La organización práctica del trabajo tampoco escapó al control administrativo. El 30 de mayo de 1944 se aprobó el Reglamento Nacional de Trabajo para la Industria Hotelera y de Cafés, Bares y Similares, una normativa que dejó sin efecto la aprobada en 1939 y que sería modificada varias veces, la última de ellas el 27 de marzo de 1948. Quedó bajo supervisión oficial la clasificación y definición del personal empleado, las condiciones exigidas para el ingreso y el ascenso, el cierre por temporada o por reforma, las normas generales del aprendizaje y su duración, los sueldos iniciales, los garantizados y los fijos, la duración de la jornada, las horas extraordinarias, las vacaciones, los premios y las sanciones al personal y a las empresas, las condiciones de sanidad e higiene en el trabajo, los uniformes de los trabajadores y la gratificación de Navidad, entre otros aspectos.

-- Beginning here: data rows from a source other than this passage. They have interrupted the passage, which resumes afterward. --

(** C6: an invocation made in any state the server can be in (the initial
    gauges followed by any operations) goes through the penalty gate once,
    first: it sleeps, for 20 seconds, if and only if the alert level is 5 when
    it is called; whatever the other tasks do to the gauges during the sleep,
    there is no second look at the level; the stress reduction, the alert roll
    and the snapshot follow in this order, each once. *)
Theorem penalty_gate_once (alertness cooldown : Z) (g : rng)
    (earlier others : list op) (name : string) (lo hi : Z)
    (summary : string) (msgs : list string) :
  lo <= hi ->
  let w := run_ops earlier (boot alertness cooldown g) in
  let w' := snd (execute_break_tool others name lo hi summary msgs w) in
  exists new,
    trace w' = trace w ++ new
    /\ steps new =
         (if boss_alert_level (st w) =? 5 then [PenaltyWait] else [])
         ++ [StressReduction; AlertRoll; Snapshot]
    /\ (forall s, In (EvSleep s) new -> s = 20)
    /\ (In (EvSleep 20) new <-> boss_alert_level (st w) = 5).
Proof.
  intros Hle w w'.
  assert (Ha : alert_bounded (st w)).
  { apply run_ops_alert_bounded, boot_gauges_bounded. }
  destruct (execute_break_tool_trace others name lo hi summary msgs w Hle)
    as (_ & tail & Htail & Ht).
  fold w' in Ht. rewrite after_gate_trace, <- app_assoc in Ht.
  eexists. split; [exact Ht |].
  assert (Hnosleep : forall s, ~ In (EvSleep s) tail).
  { clear - Htail. induction tail as [| e tail IH]; intros s Hin;
      [exact Hin |].
    simpl in Htail. destruct Hin as [He | Hin].
    - subst e. discriminate.
    - destruct (kind_of e); [discriminate | now apply (IH Htail s)]. }
  unfold alert_bounded in Ha.
  destruct (Z.leb_spec 5 (boss_alert_level (st w))) as [H5 | H5];
    destruct (Z.eqb_spec (boss_alert_level (st w)) 5) as [E5 | E5];
    try lia; rewrite !steps_app, Htail; simpl.
  - split; [reflexivity |]. split.
    + intros s [Hin | [Hin | [Hin | [Hin | [Hin | [Hin | Hin]]]]]];
        try discriminate.
      * now inversion Hin.
      * now apply Hnosleep in Hin.
    + split; [intros _; exact E5 | intros _; right; now left].
  - split; [reflexivity |]. split.
    + intros s [Hin | [Hin | [Hin | Hin]]]; try discriminate.
      now apply Hnosleep in Hin.
    + split; [| intros E; lia].
      intros [Hin | [Hin | [Hin | Hin]]]; try discriminate.
      now apply Hnosleep in Hin.
Qed.
Definition NODE_FIELDS : list string :=
  ["id"; "type"; "text"; "url"; "span"; "hash"; "code"; "result";
   "premise"; "hypothesis"; "lang"].
Definition EDGE_FIELDS : list string := ["source"; "target"; "type"].

(** {k: v for k, v in d.items() if k in fields} *)
Definition keep (fields : list string) (d : record) : record :=
  filter (λ kv, kv.1 ∈ fields) d.

(** [Node] called with a dictionary of keyword arguments: an unexpected
    keyword or a missing [id] or [type] is a [TypeError]; then
    [__post_init__] runs. *)
Definition Node_of_kwargs (kw : record) : res Node.t :=
  if bool_decide (map_Forall (λ k _, k ∈ NODE_FIELDS) kw) then
    match kw !! "id", kw !! "type" with
    | Some i, Some t =>
        Node_init (Node.mk i t (kw !! "text") (kw !! "url") (kw !! "span")
                           (kw !! "hash") (kw !! "code") (kw !! "result")
                           (kw !! "premise") (kw !! "hypothesis") (kw !! "lang"))
    | _, _ => Raise TypeError
    end
  else Raise TypeError.

Definition Edge_of_kwargs (kw : record) : res Edge.t :=
  if bool_decide (map_Forall (λ k _, k ∈ EDGE_FIELDS) kw) then
    match kw !! "source", kw !! "target", kw !! "type" with
    | Some s, Some t, Some ty => Edge_init (Edge.mk s t ty)
    | _, _, _ => Raise TypeError
    end
  else Raise TypeError.

(** [for x in xs: out.append(f(x))], stopping at the first exception. *)
Fixpoint build {A B} (f : A → res B) (xs : list A) : res (list B) :=
  match xs with
  | [] => Ok []
  | x :: xs' => y ← f x; ys ← build f xs'; Ok (y :: ys)
  end.

(** [list.sort(key=...)] is a stable sort that compares keys with [<]
    only.  The result of a stable sort is determined by its input; it is
    computed here by insertion from the right. *)
Section sort.
Context {A K : Type} (key : A → K) (lt : K → K → bool).
(** C4, as amended. With weight 1 every keyword result adds zero: the
    fused list, restricted to the contents found by the semantic search, is
    the fused list of the semantic results alone, entry by entry under the
    same accumulated scores; the contents that only the keyword search found
    are still returned, ranked under the accumulated score 0.  With weight 0
    every semantic result adds zero: a content found by the keyword search
    is ranked under the accumulated score it has in the fusion of the
    keyword results alone, and the contents that only the semantic search
    found are still returned, ranked under the accumulated score 0. *)
Theorem fusion_weight_law (sem kw : list SearchResult) :
  Forall2 same_item
    (filter (fun it => found_in sem (item_content it)) (sorted_results sem kw 1))
    (sorted_results sem [] 1)
  /\ filter (fun r => found_in sem (content r)) (_combine_search_results sem kw 1)
     = _combine_search_results sem [] 1
  /\ Forall (fun it => found_in sem (item_content it) = false -> item_score it == 0)
       (sorted_results sem kw 1)
  /\ (forall c : string,
        found_in kw c = true ->
        exists it it',
          dict_get (combined_scores sem kw 0) c = Some it
          /\ dict_get (combined_scores [] kw 0) c = Some it'
          /\ item_score it == item_score it')
  /\ Forall (fun it => found_in kw (item_content it) = false -> item_score it == 0)
       (sorted_results sem kw 0).
Proof.
  assert (H11 : 1 - 1 == 0) by ring.
  split; [now apply semantic_entries_kept|].
  split.
  { unfold _combine_search_results. rewrite filter_map_comm.
    apply (Forall2_map_eq same_item); [now intros a b [H _]|].
    now apply semantic_entries_kept. }
  split.
  { apply Forall_forall. intros it Hit Hout.
    apply sorted_results_In in Hit. rewrite combined_scores_at in Hit.
    apply filter_nil_found_in in Hout. rewrite Hout in Hit. simpl in Hit.
    pose proof (keyword_at_zero_new (1 - 1)
                  (filter (has_content (item_content it)) kw) H11) as Hz.
    now rewrite Hit in Hz. }
  split.
  { intros c Hc. rewrite !combined_scores_at. simpl (filter _ []).
    simpl (fold_left _ [] None).
    destruct (filter (has_content c) kw) as [|r l] eqn:Ekw.
    { apply filter_nil_found_in in Ekw. congruence. }
    rewrite semantic_at_last. simpl.
    destruct (rev (filter (has_content c) sem)) as [|s _].
    - destruct (keyword_at_same_score (1 - 0) l
                  {| item_result := r; item_score := score r * (1 - 0) |}
                  {| item_result := r; item_score := score r * (1 - 0) |})
        as [a' [b' [Ha [Hb Hab]]]]; [reflexivity|].
      exists a', b'. split; [exact Ha|]. split; [exact Hb|exact Hab].
    - destruct (keyword_at_same_score (1 - 0) l
                  {| item_result := s;
                     item_score := score s * 0 + score r * (1 - 0) |}
                  {| item_result := r; item_score := score r * (1 - 0) |})
        as [a' [b' [Ha [Hb Hab]]]]; [simpl; ring|].
      exists a', b'. split; [exact Ha|]. split; [exact Hb|exact Hab]. }
  apply Forall_forall. intros it Hit Hout.
  apply sorted_results_In in Hit. rewrite combined_scores_at in Hit.
  apply filter_nil_found_in in Hout. rewrite Hout in Hit. simpl in Hit.
  rewrite semantic_at_last in Hit.
  destruct (rev (filter (has_content (item_content it)) sem)); [discriminate|].
  injection Hit as <-. simpl. ring.
Qed.

(** C2, the claim as stated fails: the one fused result for the shared
    content carries the score of the semantic result, not the weighted
    sum. *)
Lemma dedup_law_counterexample :
  content Scenario.sem_a = content Scenario.kw_a
  /\ _combine_search_results [Scenario.sem_a] [Scenario.kw_a] (1 # 2)
     = [Scenario.sem_a]
  /\ ~ score Scenario.sem_a
       == score Scenario.sem_a * (1 # 2) + score Scenario.kw_a * (1 - (1 # 2)).
Proof.
  split; [reflexivity|]. split; [reflexivity|].
  intro H. vm_compute in H. discriminate H.
Qed.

Y frente a todo este control estatal, un intento de estimular al sector privado. Sendas órdenes de 27 de marzo y de 13 de mayo de 1942 autorizaron al Banco de Crédito Industrial para establecer un servicio de crédito hotelero con la finalidad de “estimular y auxiliar la construcción e instalación de hoteles adecuados, o similares”, así como “facilitar la transformación y mejora” de alojamientos ya existentes, en las poblaciones y lugares que la DGT juzgara de interés nacional o turístico. La cifra máxima total que podría invertirse en los préstamos fue fijada inicialmente en 25 millones de pesetas, pero la creciente demanda de peticiones hizo aconsejable su ampliación hasta un límite de 50 millones, en 1948, y de 100 millones de pesetas, el 17 de mayo de 1949. Sin embargo, el servicio de crédito hotelero no satisfizo al sector, que lo consideró insuficiente. A lo largo del periodo 1942-1951 los empresarios solicitaron 212,7 millones de pesetas, la Administración concedió 108,3, pero solo entregó a los beneficiarios 90,3 millones, y la capacidad financiada por el crédito hotelero ascendió a 2.103 habitaciones y 3.734 plazas hoteleras.